Zeng Z J, Li J H, Zhang Y J, Zhao S T
Department of Radiotherapy, Cancer Center, Guangdong General Hospital, Guangdong Academy of Medical Sciences, N0. 106, Zhongshan 2nd Road, 510080 Guangzhou, Guangdong Province, People's Republic of China.
Cancer Radiother. 2013 Jun;17(3):208-14. doi: 10.1016/j.canrad.2013.01.014. Epub 2013 May 7.
Breast cancer is the most common cancer in women. Radiotherapy is considered a standard treatment option after surgery and adjuvant endocrine therapy is also universally used. Tamoxifen and letrozole are the current first-line endocrine therapy drugs. However, information has been scarce about how best to sequence these therapies to maximize their effectiveness and keep toxic effects to a minimum. In this study, we observed the effect of different sequence combination of radiotherapy and endocrine drugs, tamoxifen or letrozole, to get the best treatment sequence.
The combination effect of radiotherapy and tamoxifen was observed on breast tumour cell line MCF-7, radiotherapy and letrozole on aromatase-expressing breast tumour cell line MCF-7CA. Irradiation was performed with 6Gy, except for doses ranging from 0 to 8Gy for clone formation assay. Tamoxifen or letrozole was added before or after irradiation, respectively. Radiosensitivity was evaluated by clonogenic assay, cell viability by 3-(4,-dimethylthiazol-2-yl)-5-(3-carboxymethoxyphenyl)-2-(4-sulfophenyl)-2H-tetrazolium, inner salt (MTS) assay. To explore the potential mechanism, cell apoptosis was determined by DNA-binding dye 4',6-diamidino-2-phenylindole dihydrochloride (DAPI) assay, the change of Bcl-2 and Bax expression was by western blot.
Although no significant statistical difference was observed between different sequence, tamoxifen and letrozole both increased radiosensitivity. Furthermore, the above inhibitory effect was related with apoptosis signaling pathway, especially Bcl-2 and Bax.
Taken together, these results suggested that endocrine drugs, such as tamoxifen and letrozole, have potential application with radiotherapy.

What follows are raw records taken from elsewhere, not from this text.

(** X8. In a completed run that writes TFRecords every frontal or lateral
    key that occurs among the image records or the label records has exactly
    one image record and exactly one label row; and each of the two files
    holds one record for each key of its view. *)
Theorem completed_run_joins_one_to_one (env : Env) (input_tars : list string)
    (input_csv : string) (jd bq : option string) (dir : string)
    (shape : option (list N)) (out : Outputs) :
  build_and_run_pipeline env input_tars input_csv jd bq (Some dir) shape
    = Ok out →
  ∃ rs js,
    label_rows env input_csv = Ok rs ∧
    image_records env (concat (glob env <$> input_tars)) shape = Ok js ∧
    (∀ k, view k ≠ 2 → k ∈ js.*1 ∨ k ∈ rs.*1 →
       length (filter (λ e, e.1 = k) js) = 1%nat ∧
       length (filter (λ e, e.1 = k) rs) = 1%nat) ∧
    (length <$> (tfrecords out).*2)
    = [length (filter (λ kv, view kv.1 = 0) (CoGroupByKey js rs));
       length (filter (λ kv, view kv.1 = 1) (CoGroupByKey js rs))].
Proof.
  intros (rs & Hrs & _ & Hj)%build_and_run_pipeline_Ok%run_pipeline_Ok.
  assert (∃ js,
    image_records env (concat (glob env <$> input_tars)) shape = Ok js ∧
    ∃ exs_f exs_l,
      mapM to_tf_example (filter (λ kv, view kv.1 = 0) (CoGroupByKey js rs))
        = Ok exs_f ∧
      mapM to_tf_example (filter (λ kv, view kv.1 = 1) (CoGroupByKey js rs))
        = Ok exs_l ∧
      tfrecords out = [(with_slash dir ++ "frontal", exs_f);
                       (with_slash dir ++ "lateral", exs_l)])
    as (js & Hjs & exs_f & exs_l & Hf & Hl & Htf).
  { destruct jd; destruct Hj as (js & ? & _ & ?); by exists js. }
  clear Hj. exists rs, js. repeat (split; [done|]). split.
  - intros k Hview Hk.
    pose proof (CoGroupByKey_group js rs k Hk) as Hin.
    assert (well_formed k) as [_ Hv].
    { by apply (CoGroupByKey_well_formed _ _ _ _ _ _ Hrs Hjs _ Hin). }
    cbn in Hv.
    assert (∃ ex, to_tf_example
              (k, mk_join (filter (λ e, e.1 = k) js).*2
                          (filter (λ e, e.1 = k) rs).*2) = Ok ex) as [ex Hex].
    { assert (view k = 0 ∨ view k = 1) as [H0|H1] by lia.
      - destruct (mapM_Ok_elem_of_2 _ _ _ _ Hf
                    (proj2 (list_elem_of_filter _ _ _) (conj H0 Hin)))
          as (ex & ? & _). by exists ex.
      - destruct (mapM_Ok_elem_of_2 _ _ _ _ Hl
                    (proj2 (list_elem_of_filter _ _ _) (conj H1 Hin)))
          as (ex & ? & _). by exists ex. }
    apply to_tf_example_Ok_counts in Hex. cbn [jpgs rows] in Hex.
    by rewrite !length_fmap in Hex.
  - rewrite Htf. cbn [fmap list_fmap snd].
    by rewrite (mapM_Ok_length _ _ _ Hf), (mapM_Ok_length _ _ _ Hl).
Qed.

Lemma to_bigquery_json_all_Ok (env : Env) (input_csv : string)
    (rs : list (Ids * list LabelCode)) :
  label_rows env input_csv = Ok rs → ∃ bqs, mapM to_bigquery_json rs = Ok bqs.
Proof.
  intros Hrs. apply mapM_Ok_all. intros [ids row] Hin.
  destruct (to_bigquery_json_fields ids row) as (bq & _ & -> & _); [|done].
  exact (label_rows_well_formed _ _ _ Hrs _ Hin).
Qed.

Lemma write_jpg_all_Ok (env : Env) (input_paths : list string)
    (shape : option (list N)) (js : list (Ids * bytes)) (dir : string) :
  image_records env input_paths shape = Ok js →
  ∃ files, mapM (λ e, write_jpg e dir) js = Ok files.
Proof.
  intros Hjs. apply mapM_Ok_all. intros [ids b] Hin. unfold write_jpg.
  destruct (ids_to_path_well_formed ids) as [p ->]; [|done].
  exact (image_records_well_formed _ _ _ _ Hjs _ Hin).
Qed.

(** X9. Without a TFRecord directory the run completes exactly when some
    tar file matches, every label line parses and, if a JPG directory is
    given, the image records can be read: the groups of the join are never
    looked at, so keys without a partner or with several raise nothing. *)
Theorem run_without_tfrecords_completes (env : Env) (input_tars : list string)
    (input_csv : string) (jd bq : option string) (shape : option (list N)) :
  is_ok (build_and_run_pipeline env input_tars input_csv jd bq None shape)
    = true
  ↔ concat (glob env <$> input_tars) ≠ [] ∧
    is_ok (label_rows env input_csv) = true ∧
    match jd with
    | Some _ =>
        is_ok (image_records env (concat (glob env <$> input_tars)) shape)
        = true
    | None => True
    end.
Proof.
  split.
  - intros [out Hrun]%is_ok_true. split.
    { unfold build_and_run_pipeline in Hrun.
      by destruct (decide (concat (glob env <$> input_tars) = [])). }
    apply build_and_run_pipeline_Ok, run_pipeline_Ok in Hrun
      as (rs & Hrs & _ & Hj).
    split; [by rewrite Hrs|]. destruct jd as [dir|]; [|done].
    destruct Hj as (js & -> & _). done.
  - intros (Hglob & [rs Hrs]%is_ok_true & Himg).
    unfold build_and_run_pipeline.
    destruct (decide (concat (glob env <$> input_tars) = [])); [done|].
    unfold run_pipeline. fold (label_rows env input_csv). rewrite Hrs.
    cbn [mbind result_bind].
    destruct (to_bigquery_json_all_Ok _ _ _ Hrs) as [bqs Hbqs].
    assert (∃ bqv, match bq with
                   | Some table =>
                       r ← mapM to_bigquery_json rs; Ok (Some (table, r))
                   | None => Ok None
                   end = Ok bqv) as [bqv ->].
    { destruct bq; [rewrite Hbqs|]; by eexists. }
    cbn [mbind result_bind]. destruct jd as [dir|]; [|done].
    apply is_ok_true in Himg as [js Hjs].
    pose proof Hjs as Hjs'. unfold image_records in Hjs'.
    apply bind_Ok in Hjs' as (js0 & -> & Hres). cbn [mbind result_bind].
    rewrite Hres. cbn [mbind result_bind].
    destruct (write_jpg_all_Ok _ _ _ _ (with_slash dir) Hjs) as [files ->].
    cbn [mbind result_bind].
    rewrite Partition_on_view_parts by (by eapply CoGroupByKey_well_formed).
    done.
Qed.

(** ** The JPG files *)

Lemma ids_to_path_inj (k1 k2 : Ids) (p : string) :
  ids_to_path k1 = Ok p → ids_to_path k2 = Ok p → k1 = k2.
Proof.
  intros H1 H2.
  destruct (path_to_ids_ids_to_path k1) as (p1 & Hp1 & Hr1);
    [by eapply ids_to_path_Ok_well_formed|].
  destruct (path_to_ids_ids_to_path k2) as (p2 & Hp2 & Hr2);
    [by eapply ids_to_path_Ok_well_formed|].
  congruence.
Qed.
(** The marks a run of [call_body] adds to the trace. *)
Lemma call_body_calls (a : API) (w : World) :
  exists pre q post,
    calls_of (trace (snd (fst (call_body E a w))))
      = calls_of (trace w) ++ pre ++ post /\
    (pre = [] \/ pre = [EvRenewToken]) /\
    (post = [] \/ post = [EvGetResults q] \/
     post = [EvGetResults q; EvRenewToken] \/
     post = [EvGetResults q; EvRenewToken; EvGetResults q]).
Proof.
  pose proof (fun a q w => getResults_calls E a q w) as Hg.
  pose proof (fun a w => renewToken_calls E a w) as Hr.
  destruct (call_body_path a w)
    as [a0 w0 e Hens | a0 w0 w1 e Hens Hget | a0 w0 w1 r1 data err Hens Hget _ _
        | a0 w0 w1 w2 r1 token e Hens Hget _ Hrenew
        | a0 w0 w1 w2 w3 r1 token e Hens Hget _ Hrenew Hget2
        | a0 w0 w1 w2 w3 r1 r2 token Hens Hget _ Hrenew Hget2];
    destruct (ensureToken_calls _ _ _ _ _ Hens) as (pre & Hpre & Hshape);
    exists pre, (assemble (finalizeCategories a0)); simpl.
  - exists []. rewrite app_nil_r. split; [exact Hpre | split; [exact Hshape | auto 8]].
  - exists [EvGetResults (assemble (finalizeCategories a0))].
    specialize (Hg (finalizeCategories a0) (assemble (finalizeCategories a0)) w0).
    rewrite Hget in Hg. simpl in Hg. rewrite Hg, Hpre, <- app_assoc. split; [reflexivity | split; [exact Hshape | auto 8]].
  - exists [EvGetResults (assemble (finalizeCategories a0))].
    specialize (Hg (finalizeCategories a0) (assemble (finalizeCategories a0)) w0).
    rewrite Hget in Hg. simpl in Hg. rewrite Hg, Hpre, <- app_assoc. split; [reflexivity | split; [exact Hshape | auto 8]].
  - exists [EvGetResults (assemble (finalizeCategories a0)); EvRenewToken].
    specialize (Hg (finalizeCategories a0) (assemble (finalizeCategories a0)) w0).
    specialize (Hr (finalizeCategories a0) w1).
    rewrite Hget in Hg. rewrite Hrenew in Hr. simpl in Hg, Hr.
    rewrite Hr, Hg, Hpre, <- !app_assoc. simpl. split; [reflexivity | split; [exact Hshape | auto 8]].
  - exists [EvGetResults (assemble (finalizeCategories a0)); EvRenewToken;
            EvGetResults (assemble (finalizeCategories a0))].
    pose proof (Hg (finalizeCategories a0) (assemble (finalizeCategories a0)) w0) as Hg1.
    pose proof (Hg (set_APIToken (finalizeCategories a0) token)
                   (assemble (finalizeCategories a0)) w2) as Hg2.
    specialize (Hr (finalizeCategories a0) w1).
    rewrite Hget in Hg1. rewrite Hget2 in Hg2. rewrite Hrenew in Hr.
    simpl in Hg1, Hg2, Hr.
    rewrite Hg2, Hr, Hg1, Hpre, <- !app_assoc. simpl. split; [reflexivity | split; [exact Hshape | auto 8]].
  - exists [EvGetResults (assemble (finalizeCategories a0)); EvRenewToken;
            EvGetResults (assemble (finalizeCategories a0))].
    pose proof (Hg (finalizeCategories a0) (assemble (finalizeCategories a0)) w0) as Hg1.
    pose proof (Hg (set_APIToken (finalizeCategories a0) token)
                   (assemble (finalizeCategories a0)) w2) as Hg2.
    specialize (Hr (finalizeCategories a0) w1).
    rewrite Hget in Hg1. rewrite Hget2 in Hg2. rewrite Hrenew in Hr.
    simpl in Hg1, Hg2, Hr.
    rewrite Hg2, Hr, Hg1, Hpre, <- !app_assoc. simpl. split; [reflexivity | split; [exact Hshape | auto 8]].
Qed.

End Controller.

(** C5: whatever the state [call] starts from and however it ends, the
    receiver it leaves has the empty query string and a category list of
    length zero. *)
Theorem call_resets_query_state :
  forall (E : Env) (a : API) (w : World),
    Query (fst (fst (call E a w))) = "" /\
    List.length (categories (fst (fst (call E a w)))) = 0%nat.
Proof.
  intros E a w. rewrite call_unfold. split; reflexivity.
Qed.

(** C1: a run of [call] marks the trace with at most one renewal at entry,
    then with nothing, one [getResults], one [getResults] and a renewal, or
    one [getResults], a renewal and a second [getResults]: never a third.
    When the first envelope reports code 4, the renewal succeeds and the
    second request gives an envelope, [call] returns what the interpreter
    makes of that envelope, in the world the second [getResults] left; an
    envelope that reports code 4 again makes it return the error. *)
Theorem call_retries_expired_token_once :
  forall (E : Env) (a : API) (w : World),
    (exists pre q post,
       calls_of (trace (snd (fst (call E a w))))
         = calls_of (trace w) ++ pre ++ post /\
       (pre = [] \/ pre = [EvRenewToken]) /\
       (post = [] \/ post = [EvGetResults q] \/
        post = [EvGetResults q; EvRenewToken] \/
        post = [EvGetResults q; EvRenewToken; EvGetResults q])) /\
    (forall (a0 : API) (w0 w1 w2 w3 : World) (r1 r2 : APIResponse) (token : Token),
       ensureToken E a w = (a0, w0, None) ->
       getResults E (finalizeCategories a0) (assemble (finalizeCategories a0)) w0
         = (w1, inr r1) ->
       error_envelope 4 r1 ->
       renewToken E (finalizeCategories a0) w1 = (w2, (token, None)) ->
       getResults E (set_APIToken (finalizeCategories a0) token)
                  (assemble (finalizeCategories a0)) w2 = (w3, inr r2) ->
       call E a w
         = (initQuery (set_APIToken (finalizeCategories a0) token), w3,
            processResponse E (set_APIToken (finalizeCategories a0) token) r2) /\
       calls_of (trace w3)
         = calls_of (trace w0)
             ++ [EvGetResults (assemble (finalizeCategories a0)); EvRenewToken;
                 EvGetResults (assemble (finalizeCategories a0))] /\
       (error_envelope 4 r2 ->
          snd (call E a w) = (None, Some (expiredTokenError "expired token")))).
Proof.
  intros E a w. split.
  - rewrite call_unfold. simpl. apply call_body_calls.
  - intros a0 w0 w1 w2 w3 r1 r2 token Hens Hget Henv Hrenew Hget2.
    assert (Hcall : call E a w
              = (initQuery (set_APIToken (finalizeCategories a0) token), w3,
                 processResponse E (set_APIToken (finalizeCategories a0) token) r2)).
    { rewrite call_unfold,
        (call_body_retry E a a0 w w0 w1 w2 w3 r1 r2 token Hens Hget Henv Hrenew Hget2).
      reflexivity. }
    split; [exact Hcall | split].
    + pose proof (getResults_calls E (finalizeCategories a0)
                    (assemble (finalizeCategories a0)) w0) as Hg1.
      pose proof (renewToken_calls E (finalizeCategories a0) w1) as Hr.
      pose proof (getResults_calls E (set_APIToken (finalizeCategories a0) token)
                    (assemble (finalizeCategories a0)) w2) as Hg2.
      rewrite Hget in Hg1. rewrite Hrenew in Hr. rewrite Hget2 in Hg2.
      simpl in Hg1, Hr, Hg2.
      rewrite Hg2, Hr, Hg1, <- !app_assoc. reflexivity.
    + intros Henv2. rewrite Hcall. simpl.
      apply processResponse_expired. exact Henv2.
Qed.

Lemma call_retries_expired_token_once_witness :
  snd (call (scripted [ok200 "expired"; tooMany; ok200 "some_token";
                       ok200 "expired"; ok200 "movie"])
            sample_api world0)
    = (None, Some (expiredTokenError "expired token")) /\
  sent (snd (fst (call (scripted [ok200 "expired"; tooMany; ok200 "some_token";
                                  ok200 "expired"; ok200 "movie"])
                       sample_api world0))) = 4%nat.
Proof.
  edestruct (proj2 (call_retries_expired_token_once
                      (scripted [ok200 "expired"; tooMany; ok200 "some_token";
                                 ok200 "expired"; ok200 "movie"])
                      sample_api world0))
    as (Hcall & _ & Hexpired).
  - reflexivity.
  - reflexivity.
  - repeat split. discriminate.
  - reflexivity.
  - reflexivity.
  - split.
    + apply Hexpired. repeat split. discriminate.
    + rewrite Hcall. reflexivity.
Defined.

(** C3, as the spec words it, fails: when the envelope of the retried
    request reports code 4 again, what [call] returns to its caller is the
    expired-token error. *)
Lemma call_surfaces_second_expired_token_error :
  snd (call (scripted [ok200 "expired"; ok200 "some_token"; ok200 "expired"])
            sample_api world0)
    = (None, Some (expiredTokenError "expired token")) /\
  ~ (forall (E : Env) (a : API) (w : World) (s : string),
        snd (snd (call E a w)) <> Some (expiredTokenError s)).
Proof.
  split; [reflexivity | intros H].
  apply (H (scripted [ok200 "expired"; ok200 "some_token"; ok200 "expired"])
           sample_api world0 "expired token").
  reflexivity.
Qed.

(** C3, amended: the expired-token error of the first interpretation is
    never returned to the caller.  [call] returns an expired-token error on
    one path only: the first envelope reported code 4, the renewal
    succeeded, the request was sent again and its envelope reports code 4
    too; the error returned is then the one the second interpretation
    built. *)
Theorem expired_token_error_only_after_retry :
  forall (E : Env) (a : API) (w : World) (data : TorrentResults) (s : string),
    snd (call E a w) = (data, Some (expiredTokenError s)) ->
    exists (a0 : API) (w0 w1 w2 w3 : World) (r1 r2 : APIResponse) (token : Token),
      ensureToken E a w = (a0, w0, None) /\
      getResults E (finalizeCategories a0) (assemble (finalizeCategories a0)) w0
        = (w1, inr r1) /\
      error_envelope 4 r1 /\
      renewToken E (finalizeCategories a0) w1 = (w2, (token, None)) /\
      getResults E (set_APIToken (finalizeCategories a0) token)
                 (assemble (finalizeCategories a0)) w2 = (w3, inr r2) /\
      error_envelope 4 r2 /\
      call E a w
        = (initQuery (set_APIToken (finalizeCategories a0) token), w3,
           (None, Some (expiredTokenError "expired token"))).
Proof.
  intros E a w data s Hres.
  rewrite call_unfold in Hres. simpl in Hres.
  pose proof (call_body_path E a w) as Hpath.
  rewrite call_unfold.
  destruct Hpath
    as [a0 w0 e Hens | a0 w0 w1 e Hens Hget | a0 w0 w1 r1 d err Hens Hget _ Hnot
        | a0 w0 w1 w2 r1 token e Hens Hget _ Hrenew
        | a0 w0 w1 w2 w3 r1 token e Hens Hget _ Hrenew Hget2
        | a0 w0 w1 w2 w3 r1 r2 token Hens Hget Henv Hrenew Hget2];
    simpl in Hres |- *.
  - inversion Hres; subst. apply ensureToken_error in Hens. discriminate.
  - inversion Hres; subst. apply getResults_error in Hget. discriminate.
  - inversion Hres; subst. exfalso. eapply Hnot. reflexivity.
  - inversion Hres; subst. apply renewToken_failure in Hrenew.
    destruct Hrenew as [Hne _]. discriminate.
  - inversion Hres; subst. apply getResults_error in Hget2. discriminate.
  - destruct (processResponse_expired_inv E _ _ _ _ Hres) as (Henv2 & _ & _).
    exists a0, w0, w1, w2, w3, r1, r2, token.
    rewrite (processResponse_expired E _ _ Henv2).
    repeat split; try assumption; apply Henv || apply Henv2.
Qed.
(** C7: when [getPendingOrders] fulfils, [loadPendingOrders] resolves and
    every returned order has an entry in the registry under its id, whose
    [lastStatus] is the persisted status of the row handled last for that
    id, which is the order's own row when the ids of the rows are
    distinct, as the unique [sideshift_order_id] column makes them; when
    [getPendingOrders] throws or rejects, [loadPendingOrders] resolves all
    the same and the registry and the order objects are as before. *)
Theorem loadPendingOrders_reconciles m now :
  wf_monitor m ->
  (∀ orders,
     let res := loadPendingOrders (Fulfils orders) now m in
     snd res = Resolved ∧
     ∀ order, order ∈ orders ->
       ∃ t row,
         entry (sideshiftOrderId order) (fst res) = Some t ∧
         orderId t = sideshiftOrderId order ∧
         lastRow (sideshiftOrderId order) orders = Some row ∧
         lastStatus t = o_status row ∧
         (NoDup (map sideshiftOrderId orders) -> lastStatus t = o_status order)) ∧
  (∀ result,
     failed result ->
     let res := loadPendingOrders result now m in
     snd res = Resolved ∧ tracked (fst res) = tracked m ∧ objects (fst res) = objects m).
Proof.
  intros Hwf. split.
  - intros orders res. split; [done|]. intros order Hin.
    destruct (lastRow_present orders order Hin) as [row Hrow].
    destruct (foldl_loadOne_lastRow now orders (emit GetPendingOrders m)
                (sideshiftOrderId order) row Hwf Hrow) as (t & Ht & Hk & Hs).
    exists t, row. split; [exact Ht|]. split; [done|]. split; [done|]. split; [done|].
    intros Hnd. rewrite (lastRow_unique orders order Hnd Hin) in Hrow.
    injection Hrow as <-. exact Hs.
  - intros result Hf res. unfold res. by destruct result.
Qed.

Lemma loadPendingOrders_reconciles_witness :
  (∃ t, entry "order-a" (fst (loadPendingOrders (Fulfils [row_a; row_b]) T0 newMonitor))
        = Some t ∧ lastStatus t = "waiting") ∧
  tracked (fst (loadPendingOrders Rejects T0 m_one)) = tracked m_one.
Proof.
  split.
  - destruct (loadPendingOrders_reconciles newMonitor T0 (wf_mon _ newWorld_wf)) as [H _].
    destruct (H [row_a; row_b]) as [_ H'].
    destruct (H' row_a ltac:(left)) as (t & row & Ht & _ & _ & _ & Hs).
    exists t. split; [exact Ht|]. apply Hs. vm_compute.
    apply NoDup_cons. split; [|apply NoDup_singleton].
    intros Hin. apply list_elem_of_singleton in Hin. discriminate.
  - destruct (loadPendingOrders_reconciles m_one T0 m_one_wf) as [_ H].
    apply (H Rejects I).
Defined.

(** "loads orders from the database" *)
Example scenario_load :
  let m := fst (loadPendingOrders (Fulfils [row_a; row_b]) T0 newMonitor) in
  (trackedCount m, getTrackedOrderIds m, entry "order-a" m, entry "order-b" m)
  = (2, ["order-a"; "order-b"]%string,
     Some (mkTracked "order-a" 12345 T0 0 "waiting"),
     Some (mkTracked "order-b" 12345 T0 0 "processing")).
Proof. vm_compute. reflexivity. Qed.

(** ** The cap at work: seven due orders *)

Example seven_due_five_dispatched :
  let w := world_after (seven ++ [Ev_start; Ev_timer (T0 + 10000) never]) in
  (size (inflight w), activePollCount (monitor w), trackedCount (monitor w),
   calls (monitor w), batch (T0 + 20000) (monitor w))
  = (5%nat, 5, 7,
     map GetOrderStatus ["o1"; "o2"; "o3"; "o4"; "o5"]%string, []).
Proof. vm_compute. reflexivity. Qed.

Lemma concurrency_cap_witness :
  let w := world_after (seven ++ [Ev_start; Ev_timer (T0 + 10000) never]) in
  activePollCount (monitor w) = Z.of_nat (size (inflight w)) ∧
  Z.of_nat (size (inflight w)) <= MAX_CONCURRENT ∧
  Z.of_nat (size (inflight (tick (T0 + 20000) never w))) <= MAX_CONCURRENT.
Proof.
  intros w.
  destruct (concurrency_cap w (world_after_reachable _)) as (_ & H1 & H2 & H3).
  split; [exact H1|]. split; [exact H2|].
  apply (H3 (T0 + 20000) never).
Defined.

(** ** Polls interleaved with anything else

    Between the two awaits of an activation other activations, ticks and
    calls of the public methods may run.  They can neither resume the
    activation nor change who an order object belongs to. *)

Lemma alter_same_order f i (l : list TrackedOrder) r o :
  (∀ x, same_order x (f x)) ->
  l !! r = Some o -> ∃ o', alter f i l !! r = Some o' ∧ same_order o o'.
Proof.
  intros Hf Ho. destruct (decide (i = r)) as [->|Hne].
  - exists (f o). by rewrite list_lookup_alter_eq, Ho.
  - exists o. by rewrite list_lookup_alter_ne.
Qed.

乳腺癌是女性最常见的癌症。放疗被认为是手术后的标准治疗选择,辅助内分泌治疗也被广泛应用。他莫昔芬和来曲唑是目前的一线内分泌治疗药物。然而,关于如何最佳地安排这些治疗顺序以最大化其疗效并将毒性作用降至最低的信息却很少。在本研究中,我们观察了放疗与内分泌药物他莫昔芬或来曲唑不同顺序组合的效果,以获得最佳治疗顺序。
观察放疗与他莫昔芬对乳腺癌细胞系MCF-7的联合作用,放疗与来曲唑对表达芳香化酶的乳腺癌细胞系MCF-7CA的联合作用。除克隆形成试验采用0至8Gy剂量范围外,其余均采用6Gy进行照射。他莫昔芬或来曲唑分别在照射前或照射后添加。通过克隆形成试验评估放射敏感性,通过3-(4, -二甲基噻唑-2-基)-5-(3-羧甲氧基苯基)-2-(4-磺基苯基)-2H-四唑内盐(MTS)试验评估细胞活力。为探索潜在机制,通过DNA结合染料4',6-二脒基-2-苯基吲哚二盐酸盐(DAPI)试验测定细胞凋亡,通过蛋白质免疫印迹法检测Bcl-2和Bax表达的变化。
尽管不同顺序之间未观察到显著的统计学差异,但他莫昔芬和来曲唑均提高了放射敏感性。此外,上述抑制作用与凋亡信号通路有关,尤其是Bcl-2和Bax。
综上所述,这些结果表明内分泌药物,如来曲唑和他莫昔芬,在放疗中有潜在应用价值。